When a plant reproduces, a lot of resources can get directed to producing the reproductive organs. Stores expended on packaging seeds are spent on vegetative growth or defence. Iris Le Roncé and colleagues note that plants are modular, and so resource allocation strategies to reproduction can also vary among hierarchical levels. To find out how resources are allocated, they carried out a defoliation experiment on Quercus ilex.
Q. ilex is the ‘evergreen oak’, or ‘holly oak’, a tree found in forests around the Mediterranean. A a major part of the forests, learning how it copes with adversity is useful, so Le Roncé and colleagues put it to the test. “The originality of our study is to cover the main steps of the reproductive cycle, at different scales within the tree and with a large range of defoliation intensities, from 0 to over 80% of defoliation, and to quantify its impact not only on the allocation to reproduction of the same year but also on allocation to vegetative and reproductive organs the following year.” they write in their article.
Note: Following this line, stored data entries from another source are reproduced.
(* ===== verification/Signals.v ===== *)
(** * The signal masks of the library's threads (src/posix/manager.c)

    Every thread of the library calls [sigmask_init] before it does anything else that is
    visible to clients, and a new thread inherits the mask of its creator.  The workers are
    created by the manager thread, the manager and the overcommit workers by the threads of
    clients. *)

From stdpp Require Import base gmap list.
From Stdlib Require Import ZArith Lia.
From S2P Require Import Prelude.

(** ** [sigmask_init] *)

(** The signals of a system: all of them, and the numbers of those the code names.
    [SIGEMT] is missing on some; where [SIGUNUSED] is another name of [SIGSYS] it is
    the same number. *)
Record signals := Signals {
  sig_all : gset Z;
  SIGILL : Z; SIGTRAP : Z; SIGEMT : option Z; SIGFPE : Z; SIGBUS : Z; SIGSEGV : Z;
  SIGSYS : Z; SIGUNUSED : Z; SIGPIPE : Z; SIGPROF : Z
}.

Definition sigdelset (s : Z) (m : gset Z) : gset Z := m ∖ {[s]}.

(** The set that [sigmask_init] builds. *)
Definition sigmask (g : signals) : gset Z :=
  let m := sig_all g in
  let m := sigdelset (SIGILL g) m in
  let m := sigdelset (SIGTRAP g) m in
  let m := match SIGEMT g with Some s => sigdelset s m | None => m end in
  let m := sigdelset (SIGFPE g) m in
  let m := sigdelset (SIGBUS g) m in
  let m := sigdelset (SIGSEGV g) m in
  let m := if negb (SIGSYS g =? SIGUNUSED g) then sigdelset (SIGSYS g) m else m in
  let m := sigdelset (SIGPIPE g) m in
  sigdelset (SIGPROF g) m.

(** [pthread_sigmask(SIG_BLOCK, &sigmask, NULL)] on the mask of the thread. *)
Definition sigmask_init (g : signals) (mask : gset Z) : gset Z := mask ∪ sigmask g.

(** ** Threads and their masks *)

(** A thread of a client; the manager, a worker, an overcommit worker, each before its
    [sigmask_init] and after. *)
Inductive role := Client | Manager (ready : bool) | Worker (ready : bool) | Overcommit (ready : bool).

Definition masks := gmap nat (role * gset Z).

(** Who may submit work to an overcommit queue or create a queue: clients, and the items
    that workers execute. *)
Definition calls_library (r : role) : bool :=
  match r with Client | Worker true | Overcommit true => true | _ => false end.

Inductive sig_step (g : signals) (m : masks) : masks -> Prop :=
| SgClient t old new : m !! t = Some (Client, old) -> sig_step g m (<[t:=(Client, new)]> m)
| SgManager t t' r mask :                       (* manager_start *)
    m !! t = Some (r, mask) -> calls_library r = true -> m !! t' = None ->
    sig_step g m (<[t':=(Manager false, mask)]> m)
| SgWorker t t' mask :                          (* worker_start *)
    m !! t = Some (Manager true, mask) -> m !! t' = None ->
    sig_step g m (<[t':=(Worker false, mask)]> m)
| SgOvercommit t t' r mask :                    (* manager_workqueue_additem *)
    m !! t = Some (r, mask) -> calls_library r = true -> m !! t' = None ->
    sig_step g m (<[t':=(Overcommit false, mask)]> m)
| SgManagerInit t mask : m !! t = Some (Manager false, mask) ->
    sig_step g m (<[t:=(Manager true, sigmask_init g mask)]> m)
| SgWorkerInit t mask : m !! t = Some (Worker false, mask) ->
    sig_step g m (<[t:=(Worker true, sigmask_init g mask)]> m)
| SgOvercommitInit t mask : m !! t = Some (Overcommit false, mask) ->
    sig_step g m (<[t:=(Overcommit true, sigmask_init g mask)]> m)
| SgExit t : sig_step g m (delete t m).

Definition sig_initial (m : masks) : Prop := forall t r mask, m !! t = Some (r, mask) -> r = Client.
Definition sig_reachable (g : signals) (m : masks) : Prop := exists m0, sig_initial m0 /\ rtc (sig_step g) m0 m.

(** ** Properties *)

Lemma sigmask_spec g s :
  s ∈ sigmask g <->
  s ∈ sig_all g /\ s <> SIGILL g /\ s <> SIGTRAP g /\ SIGEMT g <> Some s /\ s <> SIGFPE g /\ s <> SIGBUS g /\
  s <> SIGSEGV g /\ (s = SIGSYS g -> SIGSYS g = SIGUNUSED g) /\ s <> SIGPIPE g /\ s <> SIGPROF g.
Proof.
  unfold sigmask, sigdelset. destruct (SIGEMT g) as [e|], (Z.eqb_spec (SIGSYS g) (SIGUNUSED g)); simpl; set_solver.
Qed.

(** The threads that must have every asynchronous signal blocked. *)
Definition shielded (r : role) : bool :=
  match r with Manager true | Worker _ | Overcommit true => true | _ => false end.

Lemma sig_step_inv g m m' :
  sig_step g m m' -> (forall t r k, m !! t = Some (r, k) -> shielded r = true -> sigmask g ⊆ k) ->
  forall t r k, m' !! t = Some (r, k) -> shielded r = true -> sigmask g ⊆ k.
Proof.
  intros Hst Hinv t r k.
  assert (Hin : forall old, sigmask g ⊆ sigmask_init g old) by (unfold sigmask_init; set_solver).
  destruct Hst; try (intros [[-> E]|[_ Hx]]%lookup_insert_Some Hs; [simplify_eq|by eapply Hinv]); try done;
    try (by apply Hin); try (by eapply Hinv).
  intros [_ Hx]%lookup_delete_Some Hs. by eapply Hinv.
Qed.

(** Signals aimed at the process never run on the library's workers.  In every reachable
    state a worker, from its creation on (also before its own [sigmask_init], since the
    manager has called it), the manager and the overcommit workers after theirs block every
    signal but those a thread causes itself ([SIGILL], [SIGTRAP], [SIGEMT], [SIGFPE],
    [SIGBUS], [SIGSEGV], [SIGPIPE], [SIGPROF]); [SIGSYS] is among the exceptions only where
    it differs from [SIGUNUSED].  [sigmask_init] unblocks nothing that was blocked. *)
Theorem workers_mask_signals g m t r mask s :
  sig_reachable g m -> m !! t = Some (r, mask) -> shielded r = true -> s ∈ sig_all g ->
  (s ∈ mask \/ s = SIGILL g \/ s = SIGTRAP g \/ SIGEMT g = Some s \/ s = SIGFPE g \/ s = SIGBUS g \/
   s = SIGSEGV g \/ (s = SIGSYS g /\ SIGSYS g <> SIGUNUSED g) \/ s = SIGPIPE g \/ s = SIGPROF g) /\
  mask ⊆ sigmask_init g mask.
Proof.
  intros (m0 & H0 & Hr) Hx Hs Hall. split; [|unfold sigmask_init; set_solver].
  assert (Hinv : forall t r k, m !! t = Some (r, k) -> shielded r = true -> sigmask g ⊆ k).
  { assert (H1 : forall t r k, m0 !! t = Some (r, k) -> shielded r = true -> sigmask g ⊆ k).
    { intros t' r' k' H1 H2. by rewrite (H0 t' r' k' H1) in H2. }
    clear Hx Hs H0. revert H1. induction Hr as [|m0 m1 m2 Hst _ IH]; intros H1; [done|].
    apply IH. by apply (sig_step_inv g m0). }
  specialize (Hinv t r mask Hx Hs). destruct (decide (s ∈ mask)) as [|Hn]; [by left|right].
  assert (Hn' : s ∉ sigmask g) by set_solver. rewrite sigmask_spec in Hn'.
  match goal with |- ?G => destruct (decide G) as [|Hc]; [done|exfalso; apply Hn'] end.
  split_and!; [done|intros E..]; try (apply Hc; auto 12; fail).
  destruct (decide (SIGSYS g = SIGUNUSED g)); [done|]. destruct Hc. auto 12.
Qed.

(** Linux on x86: 64 signals, no SIGEMT, SIGUNUSED is SIGSYS. *)
Definition linux_signals : signals :=
  Signals (list_to_set (map Z.of_nat (seq 1 64))) 4 5 None 8 7 11 31 31 13 27.

(** There [SIGSYS], which a thread causes itself, stays blocked; and an overcommit worker
    inherits the mask of the client and has it until its [sigmask_init]. *)
Theorem signal_gaps :
  SIGSYS linux_signals ∈ sigmask_init linux_signals ∅ /\
  exists m, sig_reachable linux_signals m /\ m !! 2%nat = Some (Overcommit false, ∅).
Proof.
  split.
  - unfold sigmask_init. apply elem_of_union. right. refine (bool_decide_eq_true_1 _ _). by vm_compute.
  - exists (<[2%nat:=(Overcommit false, ∅)]> {[1%nat := (Client, ∅)]}). split; [|done].
    exists {[1%nat := (Client, ∅)]}. split.
    + intros t r mask [_ [= <- _]]%lookup_singleton_Some. done.
    + apply rtc_once. by eapply (SgOvercommit _ _ 1 2 Client ∅).
Qed.

Lemma workers_mask_signals_witness :
  let m0 : masks := {[1%nat := (Client, ∅)]} in
  let m : masks := <[2%nat:=(Manager true, sigmask_init linux_signals ∅)]> (<[2%nat:=(Manager false, ∅)]> m0) in
  sig_reachable linux_signals m /\ 15 ∈ sigmask_init linux_signals ∅.
Proof.
  intros m0 m. assert (Hr : sig_reachable linux_signals m).
  { exists m0. split.
    - intros t r mask [_ [= <- _]]%lookup_singleton_Some. done.
    - eapply rtc_l; [by apply (SgManager linux_signals m0 1 2 Client ∅)|].
      apply rtc_once. by apply SgManagerInit. }
  split; [exact Hr|].
  destruct (workers_mask_signals linux_signals m 2 (Manager true) (sigmask_init linux_signals ∅) 15 Hr) as [Hd _];
    [reflexivity|reflexivity|refine (bool_decide_eq_true_1 _ _); by vm_compute|].
  repeat destruct Hd as [Hd|Hd]; done.
Defined.
(** * ts-linqlite: a shallow embedding of [LinqLite.ts]

    The library is a set of free functions over JavaScript iterables
    (terminal operations written with [for ... of], transformations written
    as generator functions) and a fluent wrapper [LinqWrapper] forwarding to
    them.  The embedding has three layers:

    - [JS]: the JavaScript values the code compares and tests
      ([undefined], numbers with [NaN] and signed zeros, [===], [!x],
      [Math.max], [Math.min], [Number.MIN_VALUE], thrown [Error]s);
    - [Protocol]: the iteration protocol ([next], [return], iterables whose
      iterator is a fresh object or the object itself), the [for ... of]
      statement and generator objects with their three states;
    - [LinqLite]: the functions of the library, one definition per source
      function, under the source's names. *)

From Stdlib Require Import ZArith String List Bool Lia SpecFloat.
Import ListNotations.

Set Implicit Arguments.
Local Open Scope Z_scope.

(* ================================================================== *)
(** ** JavaScript values                                               *)
(* ================================================================== *)

Module JS.

(** A JavaScript number is an IEEE 754 binary64 value. *)
Definition number : Type := spec_float.
Definition prec : Z := 53.
Definition emax : Z := 1024.

Definition NaN : number := S754_nan.
(** [Number.MIN_VALUE] is the smallest positive number, [2^-1074];
    [Number.MAX_VALUE] is [(2^53 - 1) * 2^971]. *)
Definition MIN_VALUE : number := S754_finite false 1 (-1074).
Definition MAX_VALUE : number := S754_finite false 9007199254740991 971.

(** The number denoted by an integer literal. *)
Definition number_of_Z (z : Z) : number := binary_normalize prec emax z 0 false.

Definition isNaN (x : number) : bool :=
  match x with S754_nan => true | _ => false end.
Definition is_pos_zero (x : number) : bool :=
  match x with S754_zero false => true | _ => false end.
Definition is_neg_zero (x : number) : bool :=
  match x with S754_zero true => true | _ => false end.
(** X6.  A segment never touches the parameters of the search, and the only
    value it ever writes to the status is [done], which it writes only when
    the filter has accepted the target itself.  So a worker that returns
    because the queue ran empty leaves the status as it was, [done] is
    never left, and [idle] is never entered. *)
Theorem status_written_only_for_target
    (s s' : kad_search) (w w' : worker) (r : reply)
    (Hres : resume s w r = Ok (s', w')) :
  m_n s' = m_n s /\ m_p s' = m_p s
  /\ m_target s' = m_target s /\ m_target_dist s' = m_target_dist s
  /\ (m_cur_status s' = m_cur_status s
      \/ (m_cur_status s' = done /\ w = Filtering (m_target s) /\ r = Accepted)).
Proof.
  set (same := fun a b : kad_search =>
         m_n b = m_n a /\ m_p b = m_p a
         /\ m_target b = m_target a /\ m_target_dist b = m_target_dist a).
  assert (Hhead : forall a, same a (fst (loop_head a))
                            /\ m_cur_status (fst (loop_head a)) = m_cur_status a).
  { intros a. destruct (loop_head_queue_cases a) as [-> | ->];
      unfold same; simpl; auto 6. }
  assert (Hmerge : forall rr a b, merge rr a = Ok b ->
            same a b /\ m_cur_status b = m_cur_status a).
  { intros rr a b Hm.
    apply (merge_preserves
             (fun x => same a x /\ m_cur_status x = m_cur_status a)) with (2 := Hm).
    - intros x rri x' Hoffer Hx.
      destruct (offer_queue_cases rri x x' Hoffer) as [-> | ->]; [exact Hx|].
      unfold same in *. simpl. exact Hx.
    - unfold same. auto 6. }
  destruct (resume_shape s s' w w' r Hres) as (s1 & Hs1 & Hs').
  assert (H1 : same s s1
               /\ (m_cur_status s1 = m_cur_status s
                   \/ (m_cur_status s1 = done
                       /\ w = Filtering (m_target s) /\ r = Accepted))).
  { destruct Hs1 as [->|[(rtn & -> & -> & [[_ ->]|[-> ->]])|(rr & _ & Hm)]];
      unfold same; simpl; auto 8.
    destruct (Hmerge rr s s1 Hm) as [Hsame Hst]. unfold same in Hsame.
    tauto. }
  destruct H1 as [(Hn & Hp & Ht & Hd) Hstatus].
  destruct Hs' as [-> | ->]; [tauto|].
  destruct (Hhead s1) as [(Hn' & Hp' & Ht' & Hd') Hst'].
  rewrite Hn', Hp', Ht', Hd', Hst'. tauto.
Qed.

Lemma status_written_only_for_target_witness :
  exists s' w',
    resume (KadSearch 2 1 4 13 [] [(1, 5)] searching) (Filtering 4) Accepted
      = Ok (s', w')
    /\ m_target s' = 4
    /\ (m_cur_status s' = searching
        \/ (m_cur_status s' = done /\ Filtering 4 = Filtering 4 /\ Accepted = Accepted)).
Proof.
  eexists. eexists. split; [vm_compute; reflexivity|].
  destruct (status_written_only_for_target
              (KadSearch 2 1 4 13 [] [(1, 5)] searching) _ (Filtering 4) _ Accepted
              eq_refl) as (_ & _ & Ht & _ & Hst).
  split; [exact Ht|exact Hst].
Defined.

(** X7.  When [filter] throws for the resolved identifier, nothing is
    admitted and no remote query is made: the worker is back at the loop test
    with result set and status untouched, and takes the next candidate if the
    search is still on. *)
Theorem filter_rejection_skips_candidate (s : kad_search) (rtn : sha1) :
  exists s' w',
    resume s (Filtering rtn) Threw = Ok (s', w')
    /\ m_current_results s' = m_current_results s
    /\ m_cur_status s' = m_cur_status s
    /\ (forall q_id q_target q_n limit, w' <> Querying q_id q_target q_n limit)
    /\ (forall key e q,
          m_cur_status s = searching -> m_search_queue s = (key, e) :: q ->
          w' = Connecting e /\ m_search_queue s' = q)
    /\ (m_search_queue s = [] \/ m_cur_status s <> searching ->
        s' = s /\ w' = Returned).
Proof.
  exists (fst (loop_head s)), (snd (loop_head s)).
  destruct (loop_head_keeps s) as [Hr Hst].
  split; [simpl; unfold after_filter; rewrite <- surjective_pairing; reflexivity|].
  split; [exact Hr|]. split; [exact Hst|]. split; [|split].
  - intros q_id q_target q_n limit. unfold loop_head.
    destruct (take_next s) as [[[nid e] s1]|]; discriminate.
  - intros key e q Hs Hq. rewrite (loop_head_takes s key e q Hs Hq). auto.
  - intros [Hq|Hs].
    + unfold loop_head, take_next. rewrite Hq. auto.
    + rewrite (loop_head_stopped s Hs). auto.
Qed.

(** X8.  Merging a remote answer never removes a candidate and never touches
    the result set or the status; every entry of the queue afterwards was
    there before or is a pair of the answer. *)
Theorem merge_only_adds_offered
    (rr : list host) (s s' : kad_search)
    (Hmerge : merge rr s = Ok s') :
  m_current_results s' = m_current_results s
  /\ m_cur_status s' = m_cur_status s
  /\ (forall k, StdMap.find k (m_search_queue s) <> None ->
                StdMap.find k (m_search_queue s') <> None)
  /\ (forall k e, StdMap.find k (m_search_queue s') = Some e ->
                  StdMap.find k (m_search_queue s) = Some e \/ In (Host k e) rr).
Proof.
  revert s Hmerge. induction rr as [|rri rr' IH]; simpl; intros s Hm.
  - injection Hm as <-. auto.
  - destruct (offer rri s) as [s1|] eqn:Hoffer; [|discriminate].
    simpl in Hm. destruct (IH s1 Hm) as (Hr & Hst & Hkeep & Hnew).
    destruct (offer_keeps rri s s1 Hoffer) as (_ & _ & Hr1 & Hst1).
    split; [congruence|]. split; [congruence|].
    destruct (offer_queue_cases rri s s1 Hoffer) as [-> | ->].
    + split; [exact Hkeep|].
      intros k e Hf. destruct (Hnew k e Hf); auto.
    + simpl in Hkeep, Hnew. split.
      * intros k Hk. apply Hkeep.
        destruct (N.eq_dec k (id rri)) as [->|Hne].
        -- rewrite find_set_same. discriminate.
        -- rewrite find_set_other by exact Hne. exact Hk.
      * intros k e Hf. destruct (Hnew k e Hf) as [Hold|Hin]; [|auto].
        destruct (N.eq_dec k (id rri)) as [->|Hne].
        -- rewrite find_set_same in Hold. injection Hold as <-.
           right. left. destruct rri; reflexivity.
        -- rewrite find_set_other in Hold by exact Hne. auto.
Qed.

Lemma merge_only_adds_offered_witness :
  exists s',
    merge [Host 2 20] (KadSearch 2 1 4 13 [(6, 60)] [(1, 5)] searching) = Ok s'
    /\ StdMap.find 6 (m_search_queue s') <> None.
Proof.
  eexists. split; [vm_compute; reflexivity|].
  destruct (merge_only_adds_offered [Host 2 20]
              (KadSearch 2 1 4 13 [(6, 60)] [(1, 5)] searching) _ eq_refl)
    as (_ & _ & Hkeep & _).
  apply Hkeep. discriminate.
Defined.

(** ** Every state a search can reach *)

Lemma run_frame (events : list (nat * reply)) (sys sys' : system) :
  run events sys = Ok sys' ->
  m_n (shared sys') = m_n (shared sys)
  /\ m_target (shared sys') = m_target (shared sys).
Proof.
  intros Hrun.
  apply (run_preserves
           (fun x => m_n x = m_n (shared sys) /\ m_target x = m_target (shared sys)))
    with (5 := Hrun); auto.
  - intros s Hs. destruct (loop_head_queue_cases s) as [-> | ->]; exact Hs.
  - intros s rri s' Hoffer Hs.
    destruct (offer_queue_cases rri s s' Hoffer) as [-> | ->]; exact Hs.
Qed.

(** X1.  However the workers of a started search are scheduled and whatever
    the collaborators reply, the result set holds at most [m_n] entries, its
    keys ascend strictly, and every key is the distance of its identifier to
    the target. *)
Theorem reachable_result_set_invariant
    (nn : list host) (this : system) (events : list (nat * reply)) (sys' : system)
    (Hrun : run events (start nn this) = Ok sys') :
  let r := m_current_results (shared sys') in
  (StdMap.size r <= m_n (shared this))%nat
  /\ StronglySorted N.lt (map fst r)
  /\ Forall (fun e => fst e = distance (m_target (shared this)) (snd e)) r.
Proof.
  pose proof (run_invariant events (start nn this) sys' Hrun
                (start_invariant nn this)) as Hinv.
  destruct (run_frame events (start nn this) sys' Hrun) as [Hn Ht].
  unfold results_invariant in Hinv. rewrite Hn, Ht in Hinv. simpl in Hinv.
  destruct Hinv as [Hsz Hord Hkey]. auto.
Qed.

Lemma reachable_result_set_invariant_witness :
  exists sys',
    run [(0%nat, Run); (0%nat, Resolved 5); (0%nat, Accepted)]
        (start [Host 5 50] (new_search 9 4 1 1)) = Ok sys'
    /\ (StdMap.size (m_current_results (shared sys')) <= 1)%nat.
Proof.
  eexists. split; [vm_compute; reflexivity|].
  destruct (reachable_result_set_invariant [Host 5 50] (new_search 9 4 1 1)
              [(0%nat, Run); (0%nat, Resolved 5); (0%nat, Accepted)] _ eq_refl)
    as [Hsz _].
  exact Hsz.
Defined.

Lemma resume_defined (s : kad_search) (w : worker) (r : reply) :
  (1 <= m_n s)%nat -> exists s' w', resume s w r = Ok (s', w').
Proof.
  intros Hn.
  assert (Hpair : forall sw : kad_search * worker,
            exists s' w', Ok sw = Ok (s', w')).
  { intros [s' w']. eauto. }
  destruct w as [|e|rtn|rtn target n limit|]; destruct r as [|rtn'| |rr|];
    unfold resume; try apply Hpair.
  - unfold after_filter.
    destruct (status_eqb _ done); [apply Hpair|].
    destruct (query_limit_defined
                (if rtn =? m_target (admit_rtn rtn s)
                 then with_status done (admit_rtn rtn s)
                 else admit_rtn rtn s)) as [limit ->].
    apply Hpair.
  - unfold after_query.
    destruct (merge_defined rr s Hn) as (s1 & -> & _). apply Hpair.
Qed.

Lemma resume_keeps_count (s s' : kad_search) (w w' : worker) (r : reply) :
  resume s w r = Ok (s', w') -> m_n s' = m_n s.
Proof.
  intros Hres.
  apply (resume_preserves (fun x => m_n x = m_n s)) with (5 := Hres); auto.
  - intros x Hx. destruct (loop_head_queue_cases x) as [-> | ->]; exact Hx.
  - intros x rri x' Hoffer Hx.
    destruct (offer_queue_cases rri x x' Hoffer) as [-> | ->]; exact Hx.
Qed.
They split the branches of eight trees into three groups. The first was the control group, These branches had no defoliation, so establish a baseline. The next group was 50% defoliated. The last group was the unlucky group. These branches lost 85% of their leaves.
“As we expected, defoliation reduced the number of catkins per shoot, the number of staminate flowers per catkin and the number of female flowers per shoot in the following year, while it increased the number of leaves,” write the authors. “This allocation shift did not impact the number of stamens per flower, which might be more developmentally constrained. We observed a reduction, but not an interruption of female flowers production the year following defoliation. This contrasts with findings by Wiley et al. (2017) after whole tree defoliation in Quercus velutina, probably because, in our case, defoliated branches could rely on resources from non-defoliated branches further away.”
Another feature of the defoliated branches was that they produced fruits, like the control group. The botanists didn’t see increased photosynthesis in the remaining leaves, so they believe the carbon for the fruit either came from leaves further away on other branches, from distant reserves, or from local reserves in shoots. The problem with local carbon as a source is that authors say the shoots on the branches wouldn’t have had the reserves to produce the fruit.
The arrival from carbon from elsewhere suggest that the allocation of resources is determines at a larger scale than the shoot, the authors say. “Most importantly, our results also reveal the complexity in resource allocation strategies to the different plant functions over two consecutive years depending on the resource availability,” they add. This finding shows how climate events in one summer could have long-term consequences for some trees.